Regulation of hepatic NF‐κB activation during reperfusion after normothermic and hypothermic ischemia

Hepatic ischemia/reperfusion (I/R) injury may occur as a result of liver resectional surgery or transplantation. Throughout the history of liver surgery, hypothermic techniques have shown some benefit in the prevention of ischemic injury. We have previously shown that hypothermia attenuates the inflammatory response induced by ischemia/reperfusion. Because the transcription factor, NF‐κB, is known to be a primary regulator of inflammatory gene expression, we sought to determine if hypothermia affected the activation of this transcription factor.

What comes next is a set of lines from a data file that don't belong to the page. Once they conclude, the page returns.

(** [execute] with the result and the new database. *)
Definition run_sql (sql : bytes) (m : UserManager) : bool * UserManager :=
  let '(ok, d) := execute (c_str sql) (db m) in (ok, set_db d m).

(** ** Loading *)
Definition user_of_row (junk : nat → Z) (r : Row) : User :=
  mkUser (getInt32 r 0) (getString r 1) (getString r 3) (getString r 2) (getInt32 r 4)
    (getString r 5) [] (getInt32 r 6) (getInt32 r 7) (getString r 8) (getString r 9)
    (getString r 10) (getString r 11) (getString r 12) (ownerid (User_uninit junk)) [].

Definition load_row (junk : nat → Z) (m : UserManager) (r : Row) : UserManager :=
  let u := user_of_row junk r in
  let m1 := set_users (all_cached_users_ m ++ [u]) m in
  let bu := if (userid u <? GROUPID_BOUBDARY) && (base_user_id_ m1 <? userid u)
            then userid u else base_user_id_ m1 in
  let bg := if (GROUPID_BOUBDARY <? userid u) && (base_group_id_ m1 <? userid u)
            then userid u else base_group_id_ m1 in
  set_bases bu bg m1.

Definition select_users : bytes := lit "SELECT f_user_id, f_username, f_nickname, f_password,  f_facetype, f_customface, f_gender, f_birthday, f_signature, f_address, f_phonenumber, f_mail, f_teaminfo FROM t_user ORDER BY  f_user_id DESC".

Definition loadUsersFromDb (junk : nat → Z) (m : UserManager) : bool * UserManager :=
  if negb (connect m) then (false, m)
  else match query select_users (db m) with
       | None => (false, m)
       | Some rows => (true, fold_left (load_row junk) rows m)
       end.

Definition or_default (s : bytes) : bytes :=
  if bool_decide (s = []) then DEFAULT_TEAMNAME else s.

Definition friend_of_row (uid : Z) (r : Row) : FriendInfo :=
  let friendid1 := getInt32 r 0 in
  let friendid2 := getInt32 r 1 in
  if friendid1 =? uid
  then mkFriend friendid2 (getCppString r 2) (or_default (getCppString r 4))
  else mkFriend friendid1 (getCppString r 3) (or_default (getCppString r 5)).

Definition select_relationship (uid : Z) : bytes :=
  snprintf 256 (lit "SELECT f_user_id1, f_user_id2, f_user1_markname, f_user2_markname, f_user1_teamname, f_user2_teamname FROM t_user_relationship WHERE f_user_id1 = " ++
    dec uid ++ lit " OR f_user_id2 = " ++ dec uid ++ lit " ").

(** The list [r] with the friends loaded behind it. *)
Definition loadRelationshipFromDb (uid : Z) (r : list FriendInfo) (m : UserManager)
    : bool * list FriendInfo :=
  if negb (connect m) then (false, r)
  else match query (c_str (select_relationship uid)) (db m) with
       | None => (false, r)
       | Some rows => (true, r ++ map (friend_of_row uid) rows)
       end.

(** A null [dbPassword] keeps the old one. *)
Definition init (junk : nat → Z) (dbServer dbUserName : bytes) (dbPassword : option bytes)
    (dbName : bytes) (m : UserManager) : bool * UserManager :=
  let m1 := mkUM (base_user_id_ m) (base_group_id_ m) (all_cached_users_ m) dbServer dbUserName
              (default (db_password_ m) dbPassword) dbName (db m) in
  let '(ok, m2) := loadUsersFromDb junk m1 in
  if negb ok then (false, m2)
  else (true, set_users
          (map (λ u, set_friends (loadRelationshipFromDb (userid u) (friends u) m2).2 u)
             (all_cached_users_ m2)) m2).
End user_manager.
Arguments UserManager : clear implicits.
Arguments UserManager {D}.

(** ** Operations *)
Section operations.
Context {D : Database}.
Implicit Types m : UserManager.

(** The statement of [addUser], and the user behind it with its defaults. *)
Definition insert_user_sql (id : Z) (u : User) : bytes :=
  snprintf 256 (lit "INSERT INTO t_user(f_user_id, f_username, f_nickname, f_password, f_register_time) VALUES(" ++
    dec id ++ lit ", '" ++ c_str (username u) ++ lit "', '" ++
    c_str (nickname u) ++ lit "', '" ++ c_str (password u) ++ lit "', NOW())").
Definition registered (id : Z) (u : User) : User :=
  mkUser id (username u) (password u) (nickname u) 0 (customface u)
    (customfacefmt u) 0 19900101 (signature u) (address u) (phonenumber u) (mail u)
    (teaminfo u) 0 (friends u).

Male C57BL/6 mice were subjected to 90 minutes of partial hepatic ischemia followed by up to 8 hours of reperfusion. One group of mice had their body temperature maintained at 36.5 ± 0.2 °C (normothermic) throughout the surgical procedure and recovery period. In the other group of mice (hypothermic), body temperature was uncontrolled during the period of liver ischemia and was quickly returned to normal upon reperfusion. In this latter group, mean rectal temperature fell to 23.1 ± 0.5 °C by the end of the ischemic period. Hypothermic mice were significantly protected from hepatic I/R injury, as determined by serum ALT. Hypothermia resulted in reduced serum levels of the proinflammatory chemokine, TNFα. However, there was increased NF‐κB activation in hypothermic mice compared to normothermic mice. IKK kinase activity was also increased in livers of hypothermic mice compared to normothermic mice. Immunofluorescence staining of NF‐κB p65 in liver sections indicated that the increased activation in hypothermic mice occurred widely in hepatocytes. We conclude that NF‐κB activation in hepatocytes in hypothermic mice is hepatoprotective and that in normothermic mice, NF‐κB activity likely occurs in Kupffer cells leading to the elaboration of proinflammatory cytokines.